Practical Applications
Immediate Applications
The paper’s core contribution reframes LLM decoding as a tractable optimisation layer over the probability simplex, and introduces a practical Best-of-K (BoK) coverage objective. The following applications can be deployed today with modest engineering effort and without retraining models.
- Coverage‑aware multi‑sample decoding for reasoning tasks (sector: software, education)
- Use BoK to generate K candidates that maximise the chance of including at least one correct answer, then select via self‑consistency, reranking, or verifier signals. Empirically improves accuracy on math (MATH500), science QA (GPQA), and code (HumanEval), especially at high temperature.
- Tools/workflows: BoK sampler integrated into inference stacks (e.g., vLLM/TGI/Transformers), “generate K → BoK distribution → sample → aggregate” pipeline, with 2–5 mirror‑ascent steps per token.
- Assumptions/dependencies: Access to logits; willingness to add small inference overhead; tasks benefit most when using multi‑sample generation and higher temperatures.
- Reliability/quality “dial” via principled regularisers rather than ad‑hoc knobs (sector: software, enterprise platforms)
- Replace heuristic Top‑K/Top‑P/temperature tuning with explicit optimisation parameters (λ for entropy, quadratic penalties for sparsity, support constraints C_t). Improves predictability and reproducibility across deployments.
- Tools/products: “Decoding‑as‑Optimisation” SDK exposing regulariser/constraint presets; dashboards that visualize active sets/KKT conditions to audit how tokens receive probability mass.
- Assumptions: Engineering teams can modify decoding modules; calibration of λ per task/domain.
- Tail‑risk mitigation with Sparsemax‑style decoders (sector: safety, healthcare, finance)
- Use quadratic penalties to allow zero probabilities on low‑scoring tokens (adaptive truncation) without heuristic cutoffs, reducing nonsensical long‑tail samples for safety‑critical outputs.
- Tools/workflows: Sparsemax decoder preset, risk‑aware sampling profiles for regulated contexts (clinical advice, compliance summaries, financial notes).
- Assumptions: Some loss of diversity acceptable; domain owners define invalid/undesirable token classes and risk thresholds.
- Determinism controls and auditability for compliance (sector: policy, enterprise governance)
- Treat decoding as a convex optimisation with explicit KKT conditions to explain token selection; pair with fixed seeds and regulariser choices to meet reproducibility requirements.
- Tools/products: Output governance layer that logs objective, λ, constraints, and active set per step for audit trails; model cards that document default decoding objectives.
- Assumptions: Compliance teams accept optimisation‑based documentation; infrastructure stores per‑request decoding metadata.
- Budget‑aware generation that maximises coverage for a fixed K (sector: software, energy/efficiency)
- Given a sampling budget, BoK improves the “good candidate coverage” probability, potentially reducing the need for very large K while maintaining accuracy—saving compute/energy in batch workloads.
- Tools/workflows: Auto‑tuning K, λ, and BoK hyperparameters to meet latency/accuracy SLAs; A/B testing frameworks to confirm savings.
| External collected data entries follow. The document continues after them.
Lemma partition_sum_of_small_integers_witness :
  mapM (point_contribution 5 (map float_of_Z [1; 2; 3; 4]))
       [mkRect 0 0; mkRect 1 2; mkRect 3 3]
    = Some (map (fun r => float_of_Z (integer_sum (slice [1; 2; 3; 4] (lo r) (hi r))))
                [mkRect 0 0; mkRect 1 2; mkRect 3 3]) /\
  launch 5 (map float_of_Z [1; 2; 3; 4]) [mkRect 0 0; mkRect 1 2; mkRect 3 3]
    = Some (sequential_sum (map float_of_Z [1; 2; 3; 4])) /\
  sequential_sum (map float_of_Z [1; 2; 3; 4]) = float_of_Z (integer_sum [1; 2; 3; 4]).
Proof.
  apply (partition_sum_of_small_integers [1; 2; 3; 4]
           [mkRect 0 0; mkRect 1 2; mkRect 3 3] 5).
  - repeat (apply List.Forall_cons; [lia|]). apply List.Forall_nil.
  - vm_compute. reflexivity.
  - cbn. lia.
  - cbn. lia.
  - cbn. lia.
Defined.

(** *** The algebraic reason *)

Section ExactAddition.

(** A set of floats on which addition behaves like exact addition:
    closed, associative, with 0 as a left identity. *)
Variable P : float -> Prop.
Hypothesis P_zero : P fzero.
Hypothesis P_closed : forall a b, P a -> P b -> P (fadd a b).
Hypothesis P_assoc :
  forall a b c, P a -> P b -> P c -> fadd (fadd a b) c = fadd a (fadd b c).
Hypothesis P_left_id : forall a, P a -> fadd fzero a = a.

Lemma fold_left_fadd_shift ys :
  forall s t, P s -> P t -> Forall P ys ->
    fold_left fadd ys (fadd s t) = fadd s (fold_left fadd ys t).
Proof using P_closed P_assoc.
  induction ys as [|y ys IH]; intros s t Hs Ht Hys; cbn [fold_left]; [reflexivity|].
  apply Forall_cons_1 in Hys as [Hy Hys].
  rewrite P_assoc by assumption. apply IH; auto.
Qed.

Lemma sequential_sum_in ys : forall t, P t -> Forall P ys -> P (fold_left fadd ys t).
Proof using P_closed.
  induction ys as [|y ys IH]; intros t Ht Hys; cbn [fold_left]; [assumption|].
  apply Forall_cons_1 in Hys as [Hy Hys]. apply IH; auto.
Qed.

Lemma fold_left_fadd_chunk ys s :
  P s -> Forall P ys -> ys <> [] ->
  fold_left fadd ys s = fadd s (sequential_sum ys).
Proof using P_closed P_assoc P_left_id.
  intros Hs Hys Hne. destruct ys as [|y ys]; [contradiction|].
  apply Forall_cons_1 in Hys as [Hy Hys].
  unfold sequential_sum. cbn [fold_left]. rewrite (P_left_id y Hy).
  rewrite fold_left_fadd_shift by assumption. reflexivity.
Qed.
(** * EC-FOAI: the portfolio construction pipeline

    A shallow embedding of [models/data_models.py],
    [calculators/roi_calculator.py], [optimizers/portfolio_optimizer.py] and
    [generators/roadmap_generator.py], and the properties of the pipeline
    that the specification states about them.

    Conventions of the embedding.
    - Python [float] amounts are exact rationals ([Q]); [float('inf')] is the
      extra value [Inf] of [pyfloat].  Equality of amounts is [Qeq].
    - Python [int] is [Z]; [date] is its proleptic ordinal, a [Z], so that
      adding [timedelta(days=n)] is adding [n].  The [OverflowError] of a
      date beyond the year 9999 is not modelled: what is shown of dates
      holds of the roadmap that is returned.
    - The [str]-valued enums hash and compare as their string values, so a
      dictionary keyed by enum members is a [gmap] keyed by those strings.
    - The f-string rationales are kept as constructors that carry the
      formatted arguments.
    - Where a statement turns on the rounding of doubles, the function is
      also run on IEEE 754 binary64 numbers, the [float] of the kernel
      (module [Binary64]). *)

From Stdlib Require Import QArith Qround Qabs Qminmax Qpower Lqa ZArith Lia
  Sorted.
From Stdlib Require Import Floats.
From stdpp Require Import gmap strings list.

#[local] Open Scope Z_scope.

(** * models/data_models.py *)

Module EffortLevel.
Inductive t := LOW | MEDIUM | HIGH.
Definition value (l : t) : string :=
  match l with LOW => "Low" | MEDIUM => "Medium" | HIGH => "High" end.
#[global] Instance eq_dec : EqDecision t.
Proof. solve_decision. Defined.
End EffortLevel.

Module ImpactLevel.
Inductive t := LOW | MEDIUM | HIGH.
Definition value (l : t) : string :=
  match l with LOW => "Low" | MEDIUM => "Medium" | HIGH => "High" end.
#[global] Instance eq_dec : EqDecision t.
Proof. solve_decision. Defined.
End ImpactLevel.

Module RiskLevel.
Inductive t := LOW | MEDIUM | HIGH.
Definition value (l : t) : string :=
  match l with LOW => "Low" | MEDIUM => "Medium" | HIGH => "High" end.
#[global] Instance eq_dec : EqDecision t.
Proof. solve_decision. Defined.
End RiskLevel.

Module TimeHorizon.
Inductive t := Q1 | YEAR_1 | YEAR_3.
Definition value (h : t) : string :=
  match h with
  | Q1 => "Q1 (0-3 months)"
  | YEAR_1 => "Year 1 (3-12 months)"
  | YEAR_3 => "3-Year (1-3 years)"
  end.
#[global] Instance eq_dec : EqDecision t.
Proof. solve_decision. Defined.
Definition to_pos (h : t) : positive :=
  match h with Q1 => 1 | YEAR_1 => 2 | YEAR_3 => 3 end%positive.
Definition of_pos (p : positive) : option t :=
  match p with
  | 1 => Some Q1 | 2 => Some YEAR_1 | 3 => Some YEAR_3 | _ => None
  end%positive.
#[global] Instance countable : Countable t.
Proof. apply (inj_countable to_pos of_pos). by intros []. Defined.
End TimeHorizon.

(** A Python float that may be [float('inf')]. *)
Inductive pyfloat := Fin (q : Q) | Inf.

Module AIUseCase.
Record t := mk {
  id : string;
  name : string;
  problem_statement : string;
  kpis : list string;
  initial_cost : Q;
  annual_cost : Q;
  annual_benefit : Q;
  implementation_months : Z;
  benefit_start_month : Z;
  effort_level : EffortLevel.t;
  impact_level : ImpactLevel.t;
  risk_level : RiskLevel.t;
  dependencies : list string;
  skills_required : list string;
  technology_required : list string;
  soft_benefits : list string;
  risk_factors : list string
}.

(** The [Field(..., ge=...)] constraints of the model. *)
Definition valid (uc : t) : Prop :=
  (0 <= initial_cost uc)%Q /\ (0 <= annual_cost uc)%Q /\
  (0 <= annual_benefit uc)%Q /\
  1 <= implementation_months uc /\ 1 <= benefit_start_month uc.

(** A copy of the record with one amount replaced. *)
Definition with_annual_benefit (uc : t) (v : Q) : t :=
  mk (id uc) (name uc) (problem_statement uc) (kpis uc)
     (initial_cost uc) (annual_cost uc) v
     (implementation_months uc) (benefit_start_month uc)
     (effort_level uc) (impact_level uc) (risk_level uc)
     (dependencies uc) (skills_required uc) (technology_required uc)
     (soft_benefits uc) (risk_factors uc).

Definition with_initial_cost (uc : t) (v : Q) : t :=
  mk (id uc) (name uc) (problem_statement uc) (kpis uc)
     v (annual_cost uc) (annual_benefit uc)
     (implementation_months uc) (benefit_start_month uc)
     (effort_level uc) (impact_level uc) (risk_level uc)
     (dependencies uc) (skills_required uc) (technology_required uc)
     (soft_benefits uc) (risk_factors uc).
End AIUseCase.

Module ROIMetrics.
Record t := mk {
  use_case_id : string;
  basic_roi_percent : Q;
  npv : Q;
  payback_months : pyfloat;
  risk_adjusted_value : Q;
  three_year_benefit : Q;
  three_year_cost : Q;
  annual_net_benefit : Q
}.
End ROIMetrics.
- Assumptions: Gains depend on task difficulty and temperature; careful tuning required in low‑temperature regimes.
- Domain‑constrained decoding via support sets C_t (sector: software, data engineering)
- Enforce grammar/JSON/schema constraints or disallow domain‑specific invalid tokens by restricting the feasible set before optimisation; maintains correctness while preserving principled sampling.
- Tools/workflows: Grammar‑aware support pruning (Top‑P/K inside schema‑valid sub‑vocabularies); integration with structured output libraries.
- Assumptions: Reliable constraint construction; performance depends on the quality of the constrained vocabulary.
- Teaching and curriculum updates in ML/NLP (sector: academia)
- Adopt the “distribution‑first” optimisation view and KKT derivations to teach decoding as convex optimisation rather than heuristics; unify greedy, Softmax, Top‑K/P, Sparsemax in one template.
- Tools: Lecture modules and assignments; libraries that expose regularisers and constraint sets for student experimentation.
- Assumptions: Minimal; applies broadly across ML courses and labs.
Long‑Term Applications
These opportunities build on the framework’s unifying theory and BoK’s early gains but require further research, scaling, or ecosystem development.
- Default “Decoding‑Ops” layer in LLM serving stacks (sector: software, cloud AI platforms)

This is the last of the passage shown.